Your goal:
Beginning with the line that holds "Definition published (io" in the data below, give again every line through the one that holds "(** The record", exactly as written.

*** Material for this task ***

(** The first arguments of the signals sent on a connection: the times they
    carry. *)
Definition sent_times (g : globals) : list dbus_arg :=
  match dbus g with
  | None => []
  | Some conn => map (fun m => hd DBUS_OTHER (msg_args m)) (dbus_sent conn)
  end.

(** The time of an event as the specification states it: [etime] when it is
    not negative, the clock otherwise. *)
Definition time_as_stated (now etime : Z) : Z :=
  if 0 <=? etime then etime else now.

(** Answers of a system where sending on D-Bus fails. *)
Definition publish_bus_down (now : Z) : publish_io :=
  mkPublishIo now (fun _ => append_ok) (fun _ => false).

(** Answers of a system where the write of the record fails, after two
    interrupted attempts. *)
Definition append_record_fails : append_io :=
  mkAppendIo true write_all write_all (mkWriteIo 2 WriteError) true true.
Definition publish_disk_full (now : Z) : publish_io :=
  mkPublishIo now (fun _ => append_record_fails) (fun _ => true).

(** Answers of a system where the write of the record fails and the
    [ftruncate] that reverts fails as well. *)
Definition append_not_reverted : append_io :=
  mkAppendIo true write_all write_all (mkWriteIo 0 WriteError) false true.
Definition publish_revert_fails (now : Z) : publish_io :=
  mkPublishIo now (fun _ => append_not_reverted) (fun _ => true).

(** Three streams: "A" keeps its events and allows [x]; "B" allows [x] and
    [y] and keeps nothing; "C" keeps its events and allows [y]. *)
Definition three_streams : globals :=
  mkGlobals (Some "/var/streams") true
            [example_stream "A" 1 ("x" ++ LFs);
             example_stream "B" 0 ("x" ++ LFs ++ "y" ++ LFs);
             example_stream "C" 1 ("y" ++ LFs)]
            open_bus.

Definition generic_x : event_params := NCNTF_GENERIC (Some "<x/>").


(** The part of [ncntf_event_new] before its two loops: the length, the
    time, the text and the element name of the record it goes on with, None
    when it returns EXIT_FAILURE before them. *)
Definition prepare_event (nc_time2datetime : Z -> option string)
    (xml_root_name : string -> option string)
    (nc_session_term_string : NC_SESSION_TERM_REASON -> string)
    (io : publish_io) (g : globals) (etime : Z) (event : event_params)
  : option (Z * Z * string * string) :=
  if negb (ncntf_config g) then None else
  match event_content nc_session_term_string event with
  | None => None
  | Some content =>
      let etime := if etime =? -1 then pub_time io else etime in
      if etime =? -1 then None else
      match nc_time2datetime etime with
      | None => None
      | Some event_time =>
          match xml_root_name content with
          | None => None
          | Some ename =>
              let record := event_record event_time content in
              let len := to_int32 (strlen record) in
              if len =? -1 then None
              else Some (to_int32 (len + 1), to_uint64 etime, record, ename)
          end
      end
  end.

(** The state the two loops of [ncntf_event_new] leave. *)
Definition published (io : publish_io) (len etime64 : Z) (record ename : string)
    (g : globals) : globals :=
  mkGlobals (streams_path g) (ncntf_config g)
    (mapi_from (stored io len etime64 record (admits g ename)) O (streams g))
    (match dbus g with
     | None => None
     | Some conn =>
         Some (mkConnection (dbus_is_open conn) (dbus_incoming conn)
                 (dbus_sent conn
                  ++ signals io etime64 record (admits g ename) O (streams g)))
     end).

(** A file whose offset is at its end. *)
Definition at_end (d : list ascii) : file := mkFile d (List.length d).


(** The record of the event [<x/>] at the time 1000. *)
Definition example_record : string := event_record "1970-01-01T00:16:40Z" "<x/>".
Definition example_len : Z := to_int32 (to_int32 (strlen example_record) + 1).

*** End of Material for this task ***
*** Material for this task ***

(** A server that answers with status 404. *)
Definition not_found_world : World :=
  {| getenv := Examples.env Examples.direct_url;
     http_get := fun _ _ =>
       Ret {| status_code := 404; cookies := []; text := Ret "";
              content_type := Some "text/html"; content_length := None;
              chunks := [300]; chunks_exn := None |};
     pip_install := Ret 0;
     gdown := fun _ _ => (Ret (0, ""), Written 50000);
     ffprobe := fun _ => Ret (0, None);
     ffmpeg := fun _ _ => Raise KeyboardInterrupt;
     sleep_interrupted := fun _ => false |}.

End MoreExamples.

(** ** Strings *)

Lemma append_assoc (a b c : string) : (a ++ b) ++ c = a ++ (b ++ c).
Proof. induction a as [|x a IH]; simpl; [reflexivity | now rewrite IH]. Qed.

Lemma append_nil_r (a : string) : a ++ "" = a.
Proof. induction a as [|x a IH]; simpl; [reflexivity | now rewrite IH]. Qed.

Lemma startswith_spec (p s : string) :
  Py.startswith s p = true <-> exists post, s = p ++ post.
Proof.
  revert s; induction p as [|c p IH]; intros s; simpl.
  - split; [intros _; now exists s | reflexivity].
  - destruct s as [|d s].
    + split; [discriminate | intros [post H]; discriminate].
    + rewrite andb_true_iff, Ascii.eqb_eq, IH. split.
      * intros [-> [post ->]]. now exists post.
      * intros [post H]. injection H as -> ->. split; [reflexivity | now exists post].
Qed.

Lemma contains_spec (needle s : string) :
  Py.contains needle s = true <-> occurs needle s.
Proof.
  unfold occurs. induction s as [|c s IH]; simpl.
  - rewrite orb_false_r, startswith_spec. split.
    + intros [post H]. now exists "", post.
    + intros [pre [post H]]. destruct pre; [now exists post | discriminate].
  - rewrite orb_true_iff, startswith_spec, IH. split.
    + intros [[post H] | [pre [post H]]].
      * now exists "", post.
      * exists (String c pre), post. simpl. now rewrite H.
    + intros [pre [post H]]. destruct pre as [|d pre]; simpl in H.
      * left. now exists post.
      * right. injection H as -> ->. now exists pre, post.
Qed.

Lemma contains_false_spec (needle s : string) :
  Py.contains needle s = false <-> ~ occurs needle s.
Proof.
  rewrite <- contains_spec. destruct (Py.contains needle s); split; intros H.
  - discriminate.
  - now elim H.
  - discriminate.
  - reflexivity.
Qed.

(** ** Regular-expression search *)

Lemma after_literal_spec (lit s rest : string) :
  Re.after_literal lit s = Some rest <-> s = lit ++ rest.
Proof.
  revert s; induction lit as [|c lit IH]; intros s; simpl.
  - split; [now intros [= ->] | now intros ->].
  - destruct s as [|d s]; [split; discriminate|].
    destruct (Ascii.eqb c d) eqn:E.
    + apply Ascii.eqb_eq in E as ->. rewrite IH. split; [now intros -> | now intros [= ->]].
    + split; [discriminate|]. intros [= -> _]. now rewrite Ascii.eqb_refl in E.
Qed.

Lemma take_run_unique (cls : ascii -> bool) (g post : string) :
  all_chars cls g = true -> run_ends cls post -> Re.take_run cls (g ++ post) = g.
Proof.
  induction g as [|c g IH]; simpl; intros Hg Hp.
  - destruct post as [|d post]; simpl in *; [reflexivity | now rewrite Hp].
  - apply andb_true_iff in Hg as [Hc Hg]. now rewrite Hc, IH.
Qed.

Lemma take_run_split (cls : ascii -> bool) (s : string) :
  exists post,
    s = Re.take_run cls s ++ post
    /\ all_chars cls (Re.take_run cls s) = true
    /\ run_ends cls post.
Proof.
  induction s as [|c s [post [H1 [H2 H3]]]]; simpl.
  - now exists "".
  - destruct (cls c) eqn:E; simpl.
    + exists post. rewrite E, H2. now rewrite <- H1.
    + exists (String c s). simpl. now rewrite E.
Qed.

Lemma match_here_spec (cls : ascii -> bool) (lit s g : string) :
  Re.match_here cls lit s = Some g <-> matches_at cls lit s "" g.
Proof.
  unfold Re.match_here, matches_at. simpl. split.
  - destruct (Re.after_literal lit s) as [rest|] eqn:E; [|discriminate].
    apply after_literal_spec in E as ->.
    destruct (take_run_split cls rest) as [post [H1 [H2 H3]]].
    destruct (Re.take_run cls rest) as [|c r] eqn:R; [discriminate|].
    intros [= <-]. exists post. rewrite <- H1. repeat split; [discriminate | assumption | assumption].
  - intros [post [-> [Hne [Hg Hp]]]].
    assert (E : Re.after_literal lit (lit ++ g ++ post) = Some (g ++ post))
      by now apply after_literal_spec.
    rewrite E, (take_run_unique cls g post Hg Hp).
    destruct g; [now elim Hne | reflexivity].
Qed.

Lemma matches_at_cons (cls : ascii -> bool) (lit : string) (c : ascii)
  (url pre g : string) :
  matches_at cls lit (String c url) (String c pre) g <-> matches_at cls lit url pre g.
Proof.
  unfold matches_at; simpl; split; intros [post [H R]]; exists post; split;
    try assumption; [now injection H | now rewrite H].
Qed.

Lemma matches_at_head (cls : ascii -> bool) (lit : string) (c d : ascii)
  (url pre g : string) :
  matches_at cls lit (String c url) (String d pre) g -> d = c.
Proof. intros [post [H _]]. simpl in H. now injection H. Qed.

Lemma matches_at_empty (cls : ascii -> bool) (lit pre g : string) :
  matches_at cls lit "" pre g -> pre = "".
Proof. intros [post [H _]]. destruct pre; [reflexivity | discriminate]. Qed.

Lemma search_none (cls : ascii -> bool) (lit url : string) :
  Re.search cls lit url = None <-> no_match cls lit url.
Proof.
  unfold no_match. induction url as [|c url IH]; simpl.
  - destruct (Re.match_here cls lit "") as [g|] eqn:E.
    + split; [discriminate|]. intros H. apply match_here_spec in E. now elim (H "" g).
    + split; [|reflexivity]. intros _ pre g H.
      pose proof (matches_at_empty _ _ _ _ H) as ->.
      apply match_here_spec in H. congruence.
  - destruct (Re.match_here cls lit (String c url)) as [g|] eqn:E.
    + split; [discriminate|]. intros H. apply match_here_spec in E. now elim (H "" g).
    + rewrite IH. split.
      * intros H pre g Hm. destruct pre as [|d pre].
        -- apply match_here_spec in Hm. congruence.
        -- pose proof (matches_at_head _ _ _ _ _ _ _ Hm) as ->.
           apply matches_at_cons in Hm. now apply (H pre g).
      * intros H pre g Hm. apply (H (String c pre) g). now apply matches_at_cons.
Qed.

*** End of Material for this task ***

Expected answer:
Definition published (io : publish_io) (len etime64 : Z) (record ename : string)
    (g : globals) : globals :=
  mkGlobals (streams_path g) (ncntf_config g)
    (mapi_from (stored io len etime64 record (admits g ename)) O (streams g))
    (match dbus g with
     | None => None
     | Some conn =>
         Some (mkConnection (dbus_is_open conn) (dbus_incoming conn)
                 (dbus_sent conn
                  ++ signals io etime64 record (admits g ename) O (streams g)))
     end).

(** A file whose offset is at its end. *)
Definition at_end (d : list ascii) : file := mkFile d (List.length d).


(** The record of the event [<x/>] at the time 1000. *)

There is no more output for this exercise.